Molecular Dynamics Phospho-Imager

 

 

 

Guidelines

 

Logging In

              

Press Control ­ Alt ­ Delete to bring up log in screen

 

Type in username and password (Same log-in as you would use on bioinformatics computers)

 

               Microsoft excel will open on startup

 

Scanning (Using Phosphor-screen)

 

Check to see if the phospho-imager is on. There should be a green light on in the upper left hand corner of the machine.

 

Open up the lid and place your screen on the scanner.

Open up the Storm Scanner Control program located on the desktop

 

Check to make sure all the parameters are what you want

               Phosphoimager vs Fluorescence

Resolution/Pixel Size (200 microns is normal)

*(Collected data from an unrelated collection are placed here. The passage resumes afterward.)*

(* ===== verification/DecideProps.v ===== *)
(** * Properties of the decision service

    What a caller is told about each descriptor, how long a waiting request
    can take, and what settling a reservation does to the hub's ledger. *)

From S2P Require Import Prelude Float64 Ledger LedgerFacts LedgerSafety LedgerProps Limiter Reserve LocalProps.
From S2P Require Import Wire Region Config Decide Hub Isolation DecideService.
From Stdlib Require Import Ascii.

Local Open Scope Z_scope.

(** ** Statuses *)

Section statuses.
Context (sha16 : string → string) (cfg : GatewayConfig).

#[local] Notation Resolve := (Decide.Resolve sha16 cfg).
#[local] Notation collect := (DecideService.collect sha16 cfg).

Definition status_of (o : option Match) : Status :=
  match o with None => unmatched_status | Some m => matched_status m end.

(** The checks of a request, by the descriptors they are for. *)
Lemma collect_spec domain i descs :
  let '(sts, checks, index) := collect domain i descs in
  sts = (λ desc, status_of (Resolve domain (ds_Entries desc))) <$> descs ∧
  length checks = length index ∧ NoDup index ∧
  (∀ j n, index !! j = Some n → ∃ k desc m, n = (i + k)%nat ∧ descs !! k = Some desc ∧
     Resolve domain (ds_Entries desc) = Some m ∧ checks !! j = Some (check_request domain m (ds_Cost desc))) ∧
  (∀ k desc m, descs !! k = Some desc → Resolve domain (ds_Entries desc) = Some m →
     ∃ j, index !! j = Some (i + k)%nat).
Proof.
  revert i. induction descs as [|desc descs IH]; intros i; cbn [DecideService.collect].
  { split; [done|]. split; [done|]. split; [constructor|]. done. }
  specialize (IH (i + 1)%nat). destruct (collect domain (i + 1) descs) as [[sts checks] index].
  destruct IH as (-> & Hl & Hnd & Hin & Hout). destruct (Resolve domain (ds_Entries desc)) as [m|] eqn:Em; cbn; rewrite Em.
  - split; [done|]. split; [lia|]. split.
    { constructor; [|done]. intros [j Hj]%list_elem_of_lookup. destruct (Hin j i Hj) as (k & ? & ? & ? & _). lia. }
    split.
    + intros [|j] n Hj; cbn in Hj; simplify_eq.
      * exists 0%nat, desc, m. split; [lia|]. done.
      * destruct (Hin j n Hj) as (k & d & m' & ? & ? & ? & ?). exists (S k), d, m'. split; [lia|]. done.
    + intros [|k] d m' Hk Hm; cbn in Hk; simplify_eq.
      * exists 0%nat. cbn. f_equal. lia.
      * destruct (Hout k d m' Hk Hm) as [j Hj]. exists (S j). by replace (i + S k)%nat with (i + 1 + k)%nat by lia.
  - split; [done|]. split; [lia|]. split; [done|]. split.
    + intros j n Hj. destruct (Hin j n Hj) as (k & d & m' & ? & ? & ? & ?). exists (S k), d, m'. split; [lia|]. done.
    + intros [|k] d m' Hk Hm; cbn in Hk; simplify_eq.
      destruct (Hout k d m' Hk Hm) as [j Hj]. exists j. by replace (i + S k)%nat with (i + 1 + k)%nat by lia.
Qed.

Lemma apply_results_length now results checks index sts :
  length (apply_results now results checks index sts) = length sts.
Proof.
  revert checks index sts. induction results as [|r results IH]; intros [|c checks] [|i index] sts; cbn; try done.
  by rewrite IH, length_alter.
Qed.

Lemma apply_results_out now results checks index sts n :
  n ∉ index → apply_results now results checks index sts !! n = sts !! n.
Proof.
  revert checks index sts. induction results as [|r results IH]; intros [|c checks] [|i index] sts Hn; cbn; try done.
  apply not_elem_of_cons in Hn as [Hi Hn]. rewrite IH by done. by apply list_lookup_alter_ne.
Qed.

Lemma apply_results_in now results checks index sts j n r c :
  NoDup index → index !! j = Some n → results !! j = Some r → checks !! j = Some c →
  apply_results now results checks index sts !! n = with_result now r c <$> sts !! n.
Proof.
  intros Hnd. revert j results checks sts. induction Hnd as [|i index Hi Hnd IH];
    intros [|j] [|r' results] [|c' checks] sts Hj Hr Hc; cbn in *; simplify_eq.
  - rewrite apply_results_out by done. apply list_lookup_alter_eq.
  - rewrite (IH j) by done. rewrite list_lookup_alter_ne; [done|].
    intros ->. apply Hi. by apply list_elem_of_lookup_2 in Hj.
Qed.

Lemma at_check_lookup f index sts j n :
  at_check f index sts j !! n = sts !! n ∨ (n ∈ index ∧ at_check f index sts j !! n = f <$> sts !! n).
Proof.
  unfold at_check. destruct (index !! j) as [i|] eqn:Ei; [|by left].
  destruct (decide (i = n)) as [->|Hne]; [right|left; by apply list_lookup_alter_ne].
  split; [by apply list_elem_of_lookup_2 in Ei|]. apply list_lookup_alter_eq.
Qed.

Lemma at_check_length f index sts j : length (at_check f index sts j) = length sts.
Proof. unfold at_check. case_match; [apply length_alter|done]. Qed.

(** Marking shadow denials changes nothing else. *)
Lemma shadow_fold index js sts n :
  length (foldl (at_check mark_shadow index) sts js) = length sts ∧
  (foldl (at_check mark_shadow index) sts js !! n = sts !! n ∨
   (n ∈ index ∧ foldl (at_check mark_shadow index) sts js !! n = mark_shadow <$> sts !! n)).
Proof.
  revert sts. induction js as [|j js IH]; intros sts; cbn [foldl]; [by split; [|left]|].
  destruct (IH (at_check mark_shadow index sts j)) as [Hl Hn]. rewrite at_check_length in Hl. split; [done|].
  destruct (at_check_lookup mark_shadow index sts j n) as [E|[Hin E]]; rewrite E in Hn; [done|]. right.
  split; [done|]. destruct Hn as [Hn|[_ Hn]]; rewrite Hn; [done|]. by destruct (sts !! n).
Qed.

(** What a status shares with the one it was made from. *)
Definition refines (st st' : Status) : Prop :=
  ss_Matched st' = ss_Matched st ∧ ss_LimitID st' = ss_LimitID st ∧ ss_Spec st' = ss_Spec st.

Section one_check.
Context (now : Z) (domain : string) (descs : list Descriptor) (sts : list Status)
  (checks : list Request) (index : list nat) (results : list Decision) (shadow : list nat).
Hypothesis Hc : collect domain 0 descs = (sts, checks, index).
Hypothesis Hlen : length results = length checks.

(** The statuses after the results and the shadow denials are filled in. *)
Definition filled : list Status :=
  foldl (at_check mark_shadow index) (apply_results now results checks index sts) shadow.

(** The status of a descriptor that matches, up to the shadow mark. *)
Lemma filled_matched i desc m :
  descs !! i = Some desc → Resolve domain (ds_Entries desc) = Some m →
  ∃ j r c st, index !! j = Some i ∧ results !! j = Some r ∧ checks !! j = Some c ∧
    rq_Shadow c = ls_Shadow (mt_Spec m) ∧ filled !! i = Some st ∧ refines (matched_status m) st ∧
    ss_Allowed st = d_Allowed r || ls_Shadow (mt_Spec m) ∧ ss_Limit st = d_Limit r ∧
    ss_Remaining st = d_Remaining r.
Proof using All.
  intros Hi Hm. pose proof (collect_spec domain 0 descs) as H. rewrite Hc in H.
  destruct H as (Hsts & Hl & Hnd & Hin & Hout). destruct (Hout i desc m Hi Hm) as [j Hj]. cbn in Hj.
  destruct (Hin j i Hj) as (k & desc' & m' & Hk & Hd & Hm' & Hck). cbn in Hk. subst k. simplify_eq.
  assert (is_Some (results !! j)) as [r Hr].
  { apply lookup_lt_is_Some. rewrite Hlen. by eapply lookup_lt_Some. }
  set (c := check_request domain m (ds_Cost desc)) in *. unfold filled.
  set (sts1 := apply_results _ _ _ _ _).
  assert (E1 : sts1 !! i = Some (with_result now r c (matched_status m))).
  { unfold sts1. rewrite (apply_results_in _ _ _ _ _ j i r c Hnd Hj Hr Hck).
    rewrite Hsts, list_lookup_fmap, Hi. cbn. by rewrite Hm. }
  exists j, r, c. destruct (shadow_fold index shadow sts1 i) as [_ [E|[_ E]]]; rewrite E, E1; eexists; by split_and!.
Qed.

Lemma filled_unmatched i desc :
  descs !! i = Some desc → Resolve domain (ds_Entries desc) = None →
  i ∉ index ∧ filled !! i = Some unmatched_status.
Proof using Hc.
  intros Hi Hm. pose proof (collect_spec domain 0 descs) as H. rewrite Hc in H.
  destruct H as (Hsts & Hl & Hnd & Hin & Hout).
  assert (Hni : i ∉ index).
  { intros [j Hj]%list_elem_of_lookup. destruct (Hin j i Hj) as (k & d & m & Hk & Hd & Hm' & _).
    cbn in Hk. subst k. simplify_eq. }
  split; [done|]. unfold filled. set (sts1 := apply_results _ _ _ _ _).
  destruct (shadow_fold index shadow sts1 i) as [_ [E|[? _]]]; [|done].
  rewrite E. unfold sts1. rewrite apply_results_out by done. rewrite Hsts, list_lookup_fmap, Hi. cbn. by rewrite Hm.
Qed.

Lemma filled_length : length filled = length descs.
Proof using Hc.
  pose proof (collect_spec domain 0 descs) as H. rewrite Hc in H. destruct H as (Hsts & _).
  unfold filled. destruct (shadow_fold index shadow (apply_results now results checks index sts) 0) as [E _].
  by rewrite E, apply_results_length, Hsts, length_fmap.
Qed.

(** The descriptor a check is for. *)
Lemma check_desc j c :
  checks !! j = Some c → ∃ i desc m, index !! j = Some i ∧ descs !! i = Some desc ∧
    Resolve domain (ds_Entries desc) = Some m ∧ rq_Shadow c = ls_Shadow (mt_Spec m).
Proof using Hc.
  intros Hj. pose proof (collect_spec domain 0 descs) as H. rewrite Hc in H.
  destruct H as (Hsts & Hl & Hnd & Hin & Hout).
  assert (is_Some (index !! j)) as [i Hi].
  { apply lookup_lt_is_Some. rewrite <-Hl. by eapply lookup_lt_Some. }
  destruct (Hin j i Hi) as (k & d & m & Hk & Hd & Hm & Hck). cbn in Hk. subst k. simplify_eq.
  by exists i, d, m.
Qed.

Lemma index_NoDup : NoDup index.
Proof using Hc. pose proof (collect_spec domain 0 descs) as H. rewrite Hc in H. apply H. Qed.
End one_check.

Context (json : reservation → string) (b64 : string → string) (hmac : string → string → string)
  (Secret : string) {S : Type} `{!Limiter S}.

#[local] Notation check := (DecideService.check sha16 cfg json b64 hmac Secret).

               Scanning Area ­ select the smallest area necessary to make your scan

 

Click on Scan

 

It will bring up a box to save the file

               Create a folder for the lab on the F drive

               Make sure to change the file name so that it will not overwrite an old scan

               Click on Save

 

After it is finished scanning, you can quit the program.

 

 

 

 

 

 

Scanning (Westerns)

 

After treating membrane as you would normally do with ECL+, place the membrane on a glass plate, face up.

 

It is important to note that you NEED to use ECL+ and not regular ECL if you want to detect your bands with the Phosphor Imager

 

Wrap the glass/membrane with “Seal View sealing film” (not regular saran wrap because you will get “clouding”).

 

7/04 ­ An alternative to the Seal View is to use a Write-On Transprancy. These are supposed to work very well.

 

Place the glass/membrane face down in the phosphoimager.

 

De-click Red Flouresence so that only Blue flouresence is chosen.

 

Choose area

 

Scan

 

 

Image Analysis

 

               Open up the Image Quant program located on the desktop

 

Under the file menu, select open and locate your scanned image in the lab folder on the F Drive

 

Choose the “oval” tool to mark a specific area to be analyzed.

 

Drag and click a small region that surrounds the band to be analyzed.

 

Click on the circle after you have completed the first one, and “Copy and Paste” it, so that every subsequent region is identical. You can move the circles by dragging them, or using the arrow keys to cover the next region to be quantified.

 

The circles will be numbered sequentially for analysis.

 

Remember to place a final circle outside of the gel region so that you can produce a background band.

 

All of the bands that you would like to quantify are encircled, go to the Analysis pull-down menu, and select volume report.

 

A readout will appear. In order to save it, you have to save it in an Excel format. (It will ask you if you want to do this, so click yes.)

 

Now you can do your own analysis.